だが、この森はどうにも変な感じがする。何かが纏わりつくような、そんな不愉快な気分になってしまう。まるで幽霊か何かに憑りつかれたようだ。

 メリーも警戒しいているようで非常にゆっくりとした慎重な足取りで森の中に入っていった。


「メリー、なんか……変な感じじゃないか?」


「あら奇遇ね。私もそう思っていた所よ。魔物かしらね。それもゴースト系の」


「幽霊?」


 俺はゴースト、と言う言葉に身構えた。いや、別に何だ。怖いと言う事ではない。ガキじゃあるまいしよ。


「怖いの?」


「はあ、はぁ!? 怖くねぇし! んな訳あるかよ」


「へぇ……あ、あそこに人影が」


「!?!?!?!?!?!?」


 俺は咄嗟にメリーの腰に手を回して抱き着いてしまった。

 怖いわけじゃない。


「……本当に怖くないの?」


「……怖くねぇし」


「……あっ、今声聞こえなかった?」


「やめろよ! 怖いだろうが! あっ……」


 しまった。口が滑ってしまった。

 俺の顔をニヤニヤといやらしい顔で見るメリーの顔が憎たらしい。


「怖いんだぁ……へぇ、ふふふ」


「……悪いかよ」


「可愛いなぁって思ってね」


 俺の顔はまるでトマトのようになっていただろう。

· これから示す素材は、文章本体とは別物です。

(* ===== verification/GoString.v ===== *)
(** * Go strings

    A Go string is a sequence of bytes, here [string].  This file has what the
    program uses of packages [strings], [unicode], [utf8], [strconv], [fmt] and
    of [time.Duration]'s printing: UTF-8 segmentation, trimming, lower-casing,
    splitting into fields, and the decimal renderings the scheduler's sentences
    are built from.  [ToLower] follows the simple case mapping of the Unicode
    character database (version 14). *)
From Stdlib Require Import ZArith Lia Ascii String.
From Stdlib Require Import SpecFloat.
From stdpp Require Import base strings list pretty.
From S2P Require Import Prelude GoFloat.
Local Open Scope string_scope.
Local Open Scope list_scope.
Local Open Scope Z_scope.

(** ** Bytes *)
Definition byte_of (a : ascii) : Z := Z.of_N (N_of_ascii a).
Definition to_byte (z : Z) : ascii := ascii_of_N (Z.to_N z).
Definition bytes (s : string) : list Z := byte_of <$> list_ascii_of_string s.
Definition of_bytes (l : list Z) : string := string_of_list_ascii (to_byte <$> l).

Definition strlen (s : string) : Z := Z.of_nat (String.length s).
Definition str_eqb (a b : string) : bool := bool_decide (a = b).
Lemma str_eqb_eq a b : str_eqb a b = true <-> a = b.
Proof. apply bool_decide_eq_true. Qed.
Lemma str_eqb_refl a : str_eqb a a = true.
Proof. by apply str_eqb_eq. Qed.
(** [s[:n]] and [s[n:]], for a bound within the string. *)
Definition str_take (n : Z) (s : string) : string := String.substring 0 (Z.to_nat n) s.
Definition str_drop (n : Z) (s : string) : string :=
  String.substring (Z.to_nat n) (String.length s - Z.to_nat n) s.

(** [slices.Contains] on strings. *)
Definition str_in (x : string) (l : list string) : bool := bool_decide (x ∈ l).

(** ** UTF-8

    A string is read as a sequence of runes.  Each segment keeps the bytes it was
    read from, and whether they encode the rune: a byte that does not is read as
    U+FFFD on its own, as [utf8.DecodeRuneInString] does. *)
Record segment := Segment { seg_rune : Z; seg_bytes : list Z; seg_valid : bool }.

Definition rune_error : Z := 65533.
Definition is_cont (b : Z) : bool := (128 <=? b) && (b <=? 191).

Definition utf8_ok2 (b0 b1 : Z) : bool := (194 <=? b0) && (b0 <=? 223) && is_cont b1.
Definition utf8_ok3 (b0 b1 b2 : Z) : bool :=
  (224 <=? b0) && (b0 <=? 239) &&
  ((if b0 =? 224 then 160 else 128) <=? b1) && (b1 <=? (if b0 =? 237 then 159 else 191)) && is_cont b2.
Definition utf8_ok4 (b0 b1 b2 b3 : Z) : bool :=
  (240 <=? b0) && (b0 <=? 244) &&
  ((if b0 =? 240 then 144 else 128) <=? b1) && (b1 <=? (if b0 =? 244 then 143 else 191)) &&
  is_cont b2 && is_cont b3.

Fixpoint utf8_decode (l : list Z) : list segment :=
  match l with
  | [] => []
  | b0 :: l1 =>
      if b0 <? 128 then Segment b0 [b0] true :: utf8_decode l1 else
      match l1 with
      | b1 :: l2 =>
          if utf8_ok2 b0 b1
          then Segment ((b0 - 192) * 64 + (b1 - 128)) [b0; b1] true :: utf8_decode l2 else
          match l2 with
          | b2 :: l3 =>
              if utf8_ok3 b0 b1 b2
              then Segment ((b0 - 224) * 4096 + (b1 - 128) * 64 + (b2 - 128)) [b0; b1; b2] true
                   :: utf8_decode l3 else
              match l3 with
              | b3 :: l4 =>
                  if utf8_ok4 b0 b1 b2 b3
                  then Segment ((b0 - 240) * 262144 + (b1 - 128) * 4096 + (b2 - 128) * 64 + (b3 - 128))
                         [b0; b1; b2; b3] true :: utf8_decode l4
                  else Segment rune_error [b0] false :: utf8_decode l1
              | [] => Segment rune_error [b0] false :: utf8_decode l1
              end
          | [] => Segment rune_error [b0] false :: utf8_decode l1
          end
      | [] => Segment rune_error [b0] false :: utf8_decode l1
      end
  end.

Definition utf8_encode1 (r : Z) : list Z :=
  if r <? 0 then [239; 191; 189]
  else if r <? 128 then [r]
  else if r <? 2048 then [192 + r / 64; 128 + r mod 64]
  else if (55296 <=? r) && (r <=? 57343) then [239; 191; 189]
  else if r <? 65536 then [224 + r / 4096; 128 + r / 64 mod 64; 128 + r mod 64]
  else if r <=? 1114111 then
    [240 + r / 262144; 128 + r / 4096 mod 64; 128 + r / 64 mod 64; 128 + r mod 64]
  else [239; 191; 189].

Definition segments (s : string) : list segment := utf8_decode (bytes s).
Definition of_segments (l : list segment) : string := of_bytes (concat (seg_bytes <$> l)).

(** [strings.Map], for a mapping that drops no rune. *)
Definition strings_Map (f : Z -> Z) (s : string) : string :=
  of_bytes (concat ((fun g => utf8_encode1 (f (seg_rune g))) <$> segments s)).

Definition unicode_IsControl (r : Z) : bool := (r <? 32) || ((127 <=? r) && (r <=? 159)).
Definition unicode_IsSpace (r : Z) : bool :=
  ((9 <=? r) && (r <=? 13)) || (r =? 32) || (r =? 133) || (r =? 160) || (r =? 5760) ||
  ((8192 <=? r) && (r <=? 8202)) || (r =? 8232) || (r =? 8233) || (r =? 8239) || (r =? 8287) ||
  (r =? 12288).

(** [unicode.ToLower] beyond ASCII, as ranges [(first, last, stride, delta)]. *)
Definition lower_ranges : list (Z * Z * Z * Z) :=
  [(192,214,1,32); (216,222,1,32); (256,302,2,1); (304,304,1,(-199)); (306,310,2,1);
   (313,327,2,1); (330,374,2,1); (376,376,1,(-121)); (377,381,2,1); (385,385,1,210);
   (386,388,2,1); (390,390,1,206); (391,391,1,1); (393,394,1,205); (395,395,1,1);
   (398,398,1,79); (399,399,1,202); (400,400,1,203); (401,401,1,1); (403,403,1,205);
   (404,404,1,207); (406,406,1,211); (407,407,1,209); (408,408,1,1); (412,412,1,211);
   (413,413,1,213); (415,415,1,214); (416,420,2,1); (422,422,1,218); (423,423,1,1);
   (425,425,1,218); (428,428,1,1); (430,430,1,218); (431,431,1,1); (433,434,1,217);
   (435,437,2,1); (439,439,1,219); (440,440,1,1); (444,444,1,1); (452,452,1,2);
   (453,453,1,1); (455,455,1,2); (456,456,1,1); (458,458,1,2); (459,475,2,1);
   (478,494,2,1); (497,497,1,2); (498,500,2,1); (502,502,1,(-97)); (503,503,1,(-56));
   (504,542,2,1); (544,544,1,(-130)); (546,562,2,1); (570,570,1,10795); (571,571,1,1);
   (573,573,1,(-163)); (574,574,1,10792); (577,577,1,1); (579,579,1,(-195)); (580,580,1,69);
   (581,581,1,71); (582,590,2,1); (880,882,2,1); (886,886,1,1); (895,895,1,116);
   (902,902,1,38); (904,906,1,37); (908,908,1,64); (910,911,1,63); (913,929,1,32);
   (931,939,1,32); (975,975,1,8); (984,1006,2,1); (1012,1012,1,(-60)); (1015,1015,1,1);
   (1017,1017,1,(-7)); (1018,1018,1,1); (1021,1023,1,(-130)); (1024,1039,1,80); (1040,1071,1,32);
   (1120,1152,2,1); (1162,1214,2,1); (1216,1216,1,15); (1217,1229,2,1); (1232,1326,2,1);
   (1329,1366,1,48); (4256,4293,1,7264); (4295,4295,1,7264); (4301,4301,1,7264); (5024,5103,1,38864);
   (5104,5109,1,8); (7312,7354,1,(-3008)); (7357,7359,1,(-3008)); (7680,7828,2,1); (7838,7838,1,(-7615));
   (7840,7934,2,1); (7944,7951,1,(-8)); (7960,7965,1,(-8)); (7976,7983,1,(-8)); (7992,7999,1,(-8));
   (8008,8013,1,(-8)); (8025,8031,2,(-8)); (8040,8047,1,(-8)); (8072,8079,1,(-8)); (8088,8095,1,(-8));
   (8104,8111,1,(-8)); (8120,8121,1,(-8)); (8122,8123,1,(-74)); (8124,8124,1,(-9)); (8136,8139,1,(-86));
   (8140,8140,1,(-9)); (8152,8153,1,(-8)); (8154,8155,1,(-100)); (8168,8169,1,(-8)); (8170,8171,1,(-112));
   (8172,8172,1,(-7)); (8184,8185,1,(-128)); (8186,8187,1,(-126)); (8188,8188,1,(-9)); (8486,8486,1,(-7517));
   (8490,8490,1,(-8383)); (8491,8491,1,(-8262)); (8498,8498,1,28); (8544,8559,1,16); (8579,8579,1,1);
   (9398,9423,1,26); (11264,11311,1,48); (11360,11360,1,1); (11362,11362,1,(-10743)); (11363,11363,1,(-3814));
   (11364,11364,1,(-10727)); (11367,11371,2,1); (11373,11373,1,(-10780)); (11374,11374,1,(-10749)); (11375,11375,1,(-10783));
   (11376,11376,1,(-10782)); (11378,11378,1,1); (11381,11381,1,1); (11390,11391,1,(-10815)); (11392,11490,2,1);
   (11499,11501,2,1); (11506,11506,1,1); (42560,42604,2,1); (42624,42650,2,1); (42786,42798,2,1);
   (42802,42862,2,1); (42873,42875,2,1); (42877,42877,1,(-35332)); (42878,42886,2,1); (42891,42891,1,1);
   (42893,42893,1,(-42280)); (42896,42898,2,1); (42902,42920,2,1); (42922,42922,1,(-42308)); (42923,42923,1,(-42319));
   (42924,42924,1,(-42315)); (42925,42925,1,(-42305)); (42926,42926,1,(-42308)); (42928,42928,1,(-42258)); (42929,42929,1,(-42282));
   (42930,42930,1,(-42261)); (42931,42931,1,928); (42932,42946,2,1); (42948,42948,1,(-48)); (42949,42949,1,(-42307));
   (42950,42950,1,(-35384)); (42951,42953,2,1); (42960,42960,1,1); (42966,42968,2,1); (42997,42997,1,1);
   (65313,65338,1,32); (66560,66599,1,40); (66736,66771,1,40); (66928,66938,1,39); (66940,66954,1,39);
   (66956,66962,1,39); (66964,66965,1,39); (68736,68786,1,64); (71840,71871,1,32); (93760,93791,1,32);
   (125184,125217,1,34)].

Definition in_lower_range (r : Z) (x : Z * Z * Z * Z) : bool :=
  let '(lo, hi, stride, _) := x in (lo <=? r) && (r <=? hi) && ((r - lo) mod stride =? 0).

Definition unicode_ToLower (r : Z) : Z :=
  if r <? 128 then (if (65 <=? r) && (r <=? 90) then r + 32 else r)
  else match List.find (in_lower_range r) lower_ranges with
       | Some (_, _, _, delta) => r + delta
       | None => r
       end.

Definition strings_ToLower (s : string) : string := strings_Map unicode_ToLower s.

(** ** Trimming and splitting *)
Fixpoint drop_space (l : list segment) : list segment :=
  match l with
  | g :: l' => if unicode_IsSpace (seg_rune g) then drop_space l' else l
  | [] => []
  end.

Definition strings_TrimSpace (s : string) : string :=
  of_segments (rev (drop_space (rev (drop_space (segments s))))).

(** [strings.FieldsFunc]: the runs of segments between separators. *)
Fixpoint fields_go (sep : Z -> bool) (cur : list segment) (l : list segment) : list (list segment) :=
  match l with
  | [] => match cur with [] => [] | _ => [rev cur] end
  | g :: l' =>
      if sep (seg_rune g)
      then match cur with [] => fields_go sep [] l' | _ => rev cur :: fields_go sep [] l' end
      else fields_go sep (g :: cur) l'
  end.

Definition strings_FieldsFunc (sep : Z -> bool) (s : string) : list string :=
  of_segments <$> fields_go sep [] (segments s).
Definition strings_Fields (s : string) : list string := strings_FieldsFunc unicode_IsSpace s.

(** [strings.ToValidUTF8(s, "")]. *)
Definition strings_ToValidUTF8 (s : string) : string :=
  of_segments (List.filter seg_valid (segments s)).

Definition strings_Join (l : list string) (sep : string) : string := String.concat sep l.

Definition strings_HasSuffix (s suffix : string) : bool :=
  (strlen suffix <=? strlen s) && str_eqb (str_drop (strlen s - strlen suffix) s) suffix.

(** [strings.TrimRight] with a cutset of one ASCII byte. *)
Fixpoint drop_byte (c : ascii) (l : list ascii) : list ascii :=
  match l with
  | a :: l' => if bool_decide (a = c) then drop_byte c l' else l
  | [] => []
  end.
Definition strings_TrimRight (s : string) (c : ascii) : string :=
  string_of_list_ascii (rev (drop_byte c (rev (list_ascii_of_string s)))).

(** [strings.Cut] around one byte. *)
Fixpoint cut_go (c : ascii) (acc : list ascii) (l : list ascii) : option (list ascii * list ascii) :=
  match l with
  | [] => None
  | a :: l' => if bool_decide (a = c) then Some (rev acc, l') else cut_go c (a :: acc) l'
  end.
Definition strings_Cut (s : string) (c : ascii) : string * string * bool :=
  match cut_go c [] (list_ascii_of_string s) with
  | Some (a, b) => (string_of_list_ascii a, string_of_list_ascii b, true)
  | None => (s, "", false)
  end.

(** ** Numbers *)
(** [strconv.Itoa], [strconv.FormatInt] in base ten and [%d]. *)
Definition itoa (z : Z) : string := pretty z.

(** [n] decimal digits of a natural number, with leading zeros. *)
Fixpoint digits_padded (n : nat) (z : Z) : string :=
  match n with
  | O => ""
  | S n' => digits_padded n' (z / 10) +:+ itoa (z mod 10)
  end.

(** [strconv.FormatFloat(x, 'f', prec, 64)] and [%.<prec>f]: the exact value
    rounded to the nearest, ties to even. *)
Definition round_half_even (n d : Z) : Z :=
  let q := n / d in
  let r := n mod d in
  if 2 * r <? d then q
  else if d <? 2 * r then q + 1
  else if Z.even q then q else q + 1.

Definition format_f (prec : nat) (x : float64) : string :=
  match x with
  | S754_nan => "NaN"
  | S754_infinity s => if s then "-Inf" else "+Inf"
  | _ =>
      let scale := 10 ^ Z.of_nat prec in
      let q := match x with
               | S754_finite _ m e =>
                   if 0 <=? e then Z.pos m * 2 ^ e * scale
                   else round_half_even (Z.pos m * scale) (2 ^ (- e))
               | _ => 0
               end in
      (if f64_sign x then "-" else "") +:+ itoa (q / scale) +:+
      (match prec with O => "" | _ => "." +:+ digits_padded prec (q mod scale) end)
  end.

(** ** [time.Duration.String] *)
Definition fmt_frac (prec : nat) (v : Z) : string :=
  let f := v mod 10 ^ Z.of_nat prec in
  if f =? 0 then "" else "." +:+ strings_TrimRight (digits_padded prec f) "0".

Definition Duration_String (d : Duration) : string :=
  let u := Z.abs d in
  let body :=
    if u <? Second then
      if u =? 0 then "0s"
      else if u <? Microsecond then itoa u +:+ "ns"
      else if u <? Millisecond then itoa (u / Microsecond) +:+ fmt_frac 3 u +:+ "µs"
      else itoa (u / Millisecond) +:+ fmt_frac 6 u +:+ "ms"
    else
      let s := u / Second in
      let m := s / 60 in
      let h := m / 60 in
      (if 0 <? m then (if 0 <? h then itoa h +:+ "h" else "") +:+ itoa (m mod 60) +:+ "m" else "") +:+
      itoa (s mod 60) +:+ fmt_frac 9 u +:+ "s"
  in if d <? 0 then "-" +:+ body else body.

Example Duration_String_1 : Duration_String (90 * Second) = "1m30s".
Proof. vm_compute. reflexivity. Qed.
Example Duration_String_2 : Duration_String (6 * Hour + 1500 * Millisecond) = "6h0m1.5s".
Proof. vm_compute. reflexivity. Qed.
Example Duration_String_3 : Duration_String (-1500 * Microsecond) = "-1.5ms".
Proof. vm_compute. reflexivity. Qed.
Example format_f_1 : format_f 2 (f64_lit 1 8) = "0.12".
Proof. vm_compute. reflexivity. Qed.
Example format_f_2 : format_f 2 (f64_lit 15 4) = "3.75".
Proof. vm_compute. reflexivity. Qed.
Example Fields_1 : strings_Fields "  a  bc d " = ["a"; "bc"; "d"].
Proof. vm_compute. reflexivity. Qed.
Example ToLower_1 : strings_ToLower "GPU-É" = "gpu-é".
Proof. vm_compute. reflexivity. Qed.

(** Symbolic evaluation stops at the functions on text. *)
Arguments strings_ToLower : simpl never.
Arguments strings_TrimSpace : simpl never.
Arguments strings_Fields : simpl never.
Arguments strings_ToValidUTF8 : simpl never.
Arguments format_f : simpl never.
Arguments Duration_String : simpl never.
Arguments itoa : simpl never.
Arguments str_eqb : simpl never.
Arguments str_in : simpl never.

元の世界にもここまで俺がうろたえた事のある奴なんていない。何故だか、メリーにはついつい素直になってしまう。まるでなんでも見透かされているようだ。


「あーもう! 早く抜けるぞ………メリー」


「とっくに気付いてるよ。何か居るわね……」


 立ち止まり、辺りを見回す俺とメリーの背後から一つの声と共に剣が襲い掛かってきた。


「はぁ!」


「あ、そこぬかるんでるぜ」


「え、きゃぁ!?」


 壮大に転びながらピンク色の可愛いパンツが見えたのは黙っておこう。

 メリーの足元で転んでうつ伏せになったままシクシクと泣いていた。


「えっと、どうしたのかしら」


「ぅぅ……こんなはずじゃ……クッ殺せ」


 おいおい、どこの女騎士だよ。

 メリーから降りて転んでいる相手を起き上がらせた。


「大丈夫か?」


「あ、どもども……じゃなくて! 金目のモノ置いていきなさい!!!」


 スカートが捲れあがっている状態で剣を俺に突き付けてそう凄んでいるがピンクの下着のせいで全く怖くないのだ。それを口に出して言ってもいいものか、悩まれる。だが、ピンク、似合っていないな。どちらかと言うと水色と白色の縞々の方が似合うと思うのだが、そこの所、読者諸君はどうだろうか。


「……その下着、似合ってないわよ」


 あ、こいつ言っちまった。


「え、あ!? み、見たわね!! お金払いなさい!!」


「んだよ、見られるのが嫌なら穿かなきゃいいだろうがよ。そんな色気もクソもねぇ下着なんざ見たくもねぇ。見てやってんだから金払え」


「な、なにをーー!! 失礼にも程があるわよ! もういいわ! 怒ったわ! これでもくらぇ!?」


 女が剣を抜こうとしたその時、メリーの足が彼女が剣を抜くより早く相手の首筋に突き付けられていた。勿論、俺は相手が死のうがどっちでもいい。


「……興が殺がれたわ。行きましょ。アリス」


「お、おう」


 メリーは機嫌が悪いのか俺を乗せたまま少し雑に歩いていた。いつもの安定した足取りではなく少し、なんというか乱暴だ。

 無言で歩いているメリーを背中から頭を撫でた。


「どうしたんだ?」


「…………」


 最初は無言で何も言おうとしなかったメリーだが少しすると口を開き愚痴を零した。


「……あの子の目が痛かったの」


「……なるほどな」


「私とアリスを見る目が明らかに違うわ。私達化け物はね、視線には敏感なのよ」


「でもよ、お前。仲良くしようとしてたんだろ?」


「何故そう思うの」


「憶測だが楽しそうだったからから?」


「……半分正解、半分間違いって所かな」


 メリーは森を少し進んだ開けた場所で立ち止まった。

 そして、こちらを向いた彼女の顔は笑っていた。素敵な笑顔で。


「あの子なら、なんとなく受け入れてくれそうな感じだったからね。アナタと出会って少し変わってしまったのかもしれないわね。他の人もアナタと同じようにしてくれるのではないかと期待してしまうわ」


 俺は相手の顔を見て特に言える事はなく、こればかりは今まで生きてきて味わった体験が違うのだから何も言える訳がない。それに気にするな、なんて甘ったれた安いセリフはメリーには通用しないのだろう。

 だから俺は何も言わない。その代り頭を撫でた。無言で、静かに、ワシャワシャと少し強めに。


 彼女の顔は穏やかなモノへと変わっていた。